DATA EXCERPTS Start Marker

(** X1: whatever the generator, [generate_initial_population] returns twenty
    agents with the ids 0 to 19 in order, ten men followed by ten women,
    every age within 18..40 and every health within 70..100, all alive,
    fertile, without partner and without children.  The table satisfies the
    table invariant and its census is 20. *)
Theorem generate_initial_population_shape {G} `{Entropy G} (g : G) :
  length (generate_initial_population g).1 = 20%nat
  ∧ ids (generate_initial_population g).1 = seqZ 0 20
  ∧ (∀ i p, (generate_initial_population g).1 !! i = Some p →
       founder (if decide (i < 10)%nat then "M" else "F") p)
  ∧ table_invariant (generate_initial_population g).1
  ∧ census (generate_initial_population g).1 = 20%nat.
Proof.
  unfold generate_initial_population.
  destruct (founders_spec 10 "M" 0 g) as (Hlen1 & Hids1 & Hall1).
  destruct (founders 10 "M" 0 g) as [men g1].
  destruct (founders_spec 10 "F" 10 g1) as (Hlen2 & Hids2 & Hall2).
  destruct (founders 10 "F" 10 g1) as [women g2]. simpl in *.
  assert (ids (men ++ women) = seqZ 0 20) as Hids.
  { unfold ids in *. rewrite fmap_app, Hids1, Hids2.
    vm_compute. reflexivity. }
  assert (∀ i p, (men ++ women) !! i = Some p →
            founder (if decide (i < 10)%nat then "M" else "F") p) as Hrows.
  { intros i p [Hi | [Hge Hi]]%lookup_app_Some.
    - rewrite decide_True by (apply lookup_lt_Some in Hi; lia).
      rewrite Forall_lookup in Hall1. by eapply Hall1.
    - rewrite decide_False by lia.
      rewrite Forall_lookup in Hall2. by eapply Hall2. }
  split_and!; try done.
  - by rewrite length_app, Hlen1, Hlen2.
  - unfold table_invariant. rewrite Hids. split_and!.
    + apply NoDup_seqZ.
    + apply Forall_forall.
      intros x [i [-> _]%lookup_seqZ]%list_elem_of_lookup. lia.
    + intros i p Hi Hp.
      destruct (Hrows i p Hi) as (_ & _ & _ & _ & _ & ? & _). done.
  - rewrite census_all_alive; [by rewrite length_app, Hlen1, Hlen2|].
    apply Forall_lookup. intros i p Hi.
    by destruct (Hrows i p Hi) as (_ & _ & _ & ? & _).
Qed.

Lemma founder_valid sx p :
  sx = "M" ∨ sx = "F" → founder sx p → valid_person p.
Proof. unfold founder, valid_person. intros Hsx [-> _]. done. Qed.

Lemma generate_initial_population_valid {G} `{Entropy G} (g : G) :
  Forall valid_person (generate_initial_population g).1
  ∧ (generate_initial_population g).1 ≠ [].
Proof.
  unfold generate_initial_population.
  destruct (founders_spec 10 "M" 0 g) as (Hlen1 & _ & Hall1).
  destruct (founders 10 "M" 0 g) as [men g1].
  destruct (founders_spec 10 "F" 10 g1) as (_ & _ & Hall2).
  destruct (founders 10 "F" 10 g1) as [women g2]. simpl in *.
  split.
  - apply Forall_app. split.
    + eapply Forall_impl; [exact Hall1|]. intros p. apply founder_valid. auto.
    + eapply Forall_impl; [exact Hall2|]. intros p. apply founder_valid. auto.
  - destruct men; [done|]. done.
Qed.
(** * gif-land-discord: the interaction handler of [src/index.ts]

    A shallow embedding of the Cloudflare-Worker handler that answers
    Discord interactions with GIFs from gif.land, and the properties of
    it that the specification states.

    Conventions of the embedding.
    - A JavaScript string is a [string]; one [ascii] stands for one
      UTF-16 code unit below 256 (ASCII and Latin-1).  Catalog text
      outside that range is outside the model.
    - A JavaScript value that may be [undefined] or [null] is an
      [option]; a property read on it raises [TypeError].
    - A computation that may throw and that talks to the outside world
      lives in the monad [M]: a log of the effects performed so far and
      either a returned value or a thrown error.
    - [Math.random], the catalog service, [JSON.parse] and
      [crypto.subtle] are the platform: they are inputs of the model. *)

From Stdlib Require Import ZArith NArith Ascii String DecimalString Permutation Lia.
From stdpp Require Import base list strings.

Local Open Scope Z_scope.

(** ** JavaScript strings *)

Module JS.

Definition code (c : ascii) : Z := Z.of_N (N_of_ascii c).

Definition between (lo hi n : Z) : bool := (lo <=? n) && (n <=? hi).

(** [s.slice(0, n)] *)
Fixpoint take (n : nat) (s : string) : string :=
  match n, s with
  | S k, String c r => String c (take k r)
  | _, _ => ""
  end.

(** [s.slice(n)] *)
Fixpoint drop (n : nat) (s : string) : string :=
  match n, s with
  | S k, String _ r => drop k r
  | _, _ => s
  end.

(** [s.slice(b, e)] and [s.substring(b, e)] for [0 <= b <= e]. *)
Definition slice (b e : nat) (s : string) : string := take (e - b) (drop b s).

(** [s.startsWith(p)] *)
Definition startsWith (s p : string) : bool := String.prefix p s.

(** [hay.includes(needle)] *)
Fixpoint includes (hay needle : string) : bool :=
  String.prefix needle hay
  || match hay with
     | String _ r => includes r needle
     | EmptyString => false
     end.

(** [String.prototype.toLowerCase] on code units below 256: the basic
    Latin capitals and the Latin-1 capitals (U+00C0 to U+00DE but the
    multiplication sign U+00D7) move up by 32. *)
Definition lower_char (c : ascii) : ascii :=
  let n := code c in
  if between 65 90 n || (between 192 222 n && negb (n =? 215))
  then ascii_of_N (Z.to_N (n + 32))
  else c.

Fixpoint toLowerCase (s : string) : string :=
  match s with
  | String c r => String (lower_char c) (toLowerCase r)
  | EmptyString => ""
  end.

(** White space and line terminators below 256: TAB, LF, VT, FF, CR,
    SP and NBSP. *)
Definition is_white (c : ascii) : bool :=
  let n := code c in between 9 13 n || (n =? 32) || (n =? 160).

Fixpoint trimStart (s : string) : string :=
  match s with
  | String c r => if is_white c then trimStart r else s
  | EmptyString => ""
  end.

Fixpoint trimEnd (s : string) : string :=
  match s with
  | String c r =>
      match trimEnd r with
      | EmptyString => if is_white c then "" else String c ""
      | t => String c t
      end
  | EmptyString => ""
  end.

(** [s.trim()] *)
Definition trim (s : string) : string := trimEnd (trimStart s).

(** [s.split(sep)] for a non-empty [sep]: [cur] is the piece being
    read, [skip] the number of characters of a separator just found
    that are still to be passed over. *)
Fixpoint split_from (sep : string) (skip : nat) (cur s : string) : list string :=
  match s with
  | EmptyString => [cur]
  | String c r =>
      match skip with
      | S k => split_from sep k cur r
      | O =>
          if String.prefix sep s
          then cur :: split_from sep (String.length sep - 1) "" r
          else split_from sep 0 (cur +:+ String c "") r
      end
  end.

Definition split (sep s : string) : list string := split_from sep 0 "" s.

(** [s.split(sep, limit)] keeps the first [limit] pieces. *)
Definition split_limit (sep : string) (limit : nat) (s : string) : list string :=
  List.firstn limit (split sep s).

(** The decimal text of a non-negative number in a template literal. *)
Definition decimal (n : nat) : string := NilZero.string_of_uint (Nat.to_uint n).

(** *** [parseInt(s, 16)]; [None] is NaN *)

Definition hex_digit (c : ascii) : option Z :=
  let n := code c in
  if between 48 57 n then Some (n - 48)
  else if between 97 102 n then Some (n - 87)
  else if between 65 70 n then Some (n - 55)
  else None.

(** The value of the longest prefix of hexadecimal digits, [acc] being
    the value read so far ([None]: no digit yet). *)
Fixpoint digits_prefix (acc : option Z) (s : string) : option Z :=
  match s with
  | String c r =>
      match hex_digit c with
      | Some d => digits_prefix (Some (16 * default 0 acc + d)) r
      | None => acc
      end
  | EmptyString => acc
  end.

Definition strip_sign (s : string) : Z * string :=
  match s with
  | String "-" r => (-1, r)
  | String "+" r => (1, r)
  | _ => (1, s)
  end.

Definition strip_0x (s : string) : string :=
  match s with
  | String "0" (String "x" r) => r
  | String "0" (String "X" r) => r
  | _ => s
  end.

Definition parseInt16 (s : string) : option Z :=
  let '(sign, s2) := strip_sign (trimStart s) in
  match digits_prefix None (strip_0x s2) with
  | Some v => Some (sign * v)
  | None => None
  end.

(** Storing a number into a [Uint8Array]: NaN becomes 0, an integer is
    taken modulo 256. *)
Definition ToUint8 (v : option Z) : Z :=
  match v with
  | Some n => n mod 256
  | None => 0
  end.

(** [new TextEncoder().encode(s)]: UTF-8; a code unit from 128 to 255
    takes two bytes. *)
Fixpoint utf8_encode (s : string) : list Z :=
  match s with
  | String c r =>
      let n := code c in
      if n <? 128 then n :: utf8_encode r
      else (192 + n / 64) :: (128 + n mod 64) :: utf8_encode r
  | EmptyString => []
  end.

DATA EXCERPTS End Marker

# INSTRUCTIONS FOR THE TASK
Output exactly one stretch of the listing: from the line containing "Local Open Scope Z_scope." through the line containing "Latin capitals and", both end lines included.

# RESPONSE TO THIS EXERCISE
Local Open Scope Z_scope.

(** ** JavaScript strings *)

Module JS.

Definition code (c : ascii) : Z := Z.of_N (N_of_ascii c).

Definition between (lo hi n : Z) : bool := (lo <=? n) && (n <=? hi).

(** [s.slice(0, n)] *)
Fixpoint take (n : nat) (s : string) : string :=
  match n, s with
  | S k, String c r => String c (take k r)
  | _, _ => ""
  end.

(** [s.slice(n)] *)
Fixpoint drop (n : nat) (s : string) : string :=
  match n, s with
  | S k, String _ r => drop k r
  | _, _ => s
  end.

(** [s.slice(b, e)] and [s.substring(b, e)] for [0 <= b <= e]. *)
Definition slice (b e : nat) (s : string) : string := take (e - b) (drop b s).

(** [s.startsWith(p)] *)
Definition startsWith (s p : string) : bool := String.prefix p s.

(** [hay.includes(needle)] *)
Fixpoint includes (hay needle : string) : bool :=
  String.prefix needle hay
  || match hay with
     | String _ r => includes r needle
     | EmptyString => false
     end.

(** [String.prototype.toLowerCase] on code units below 256: the basic
    Latin capitals and the Latin-1 capitals (U+00C0 to U+00DE but the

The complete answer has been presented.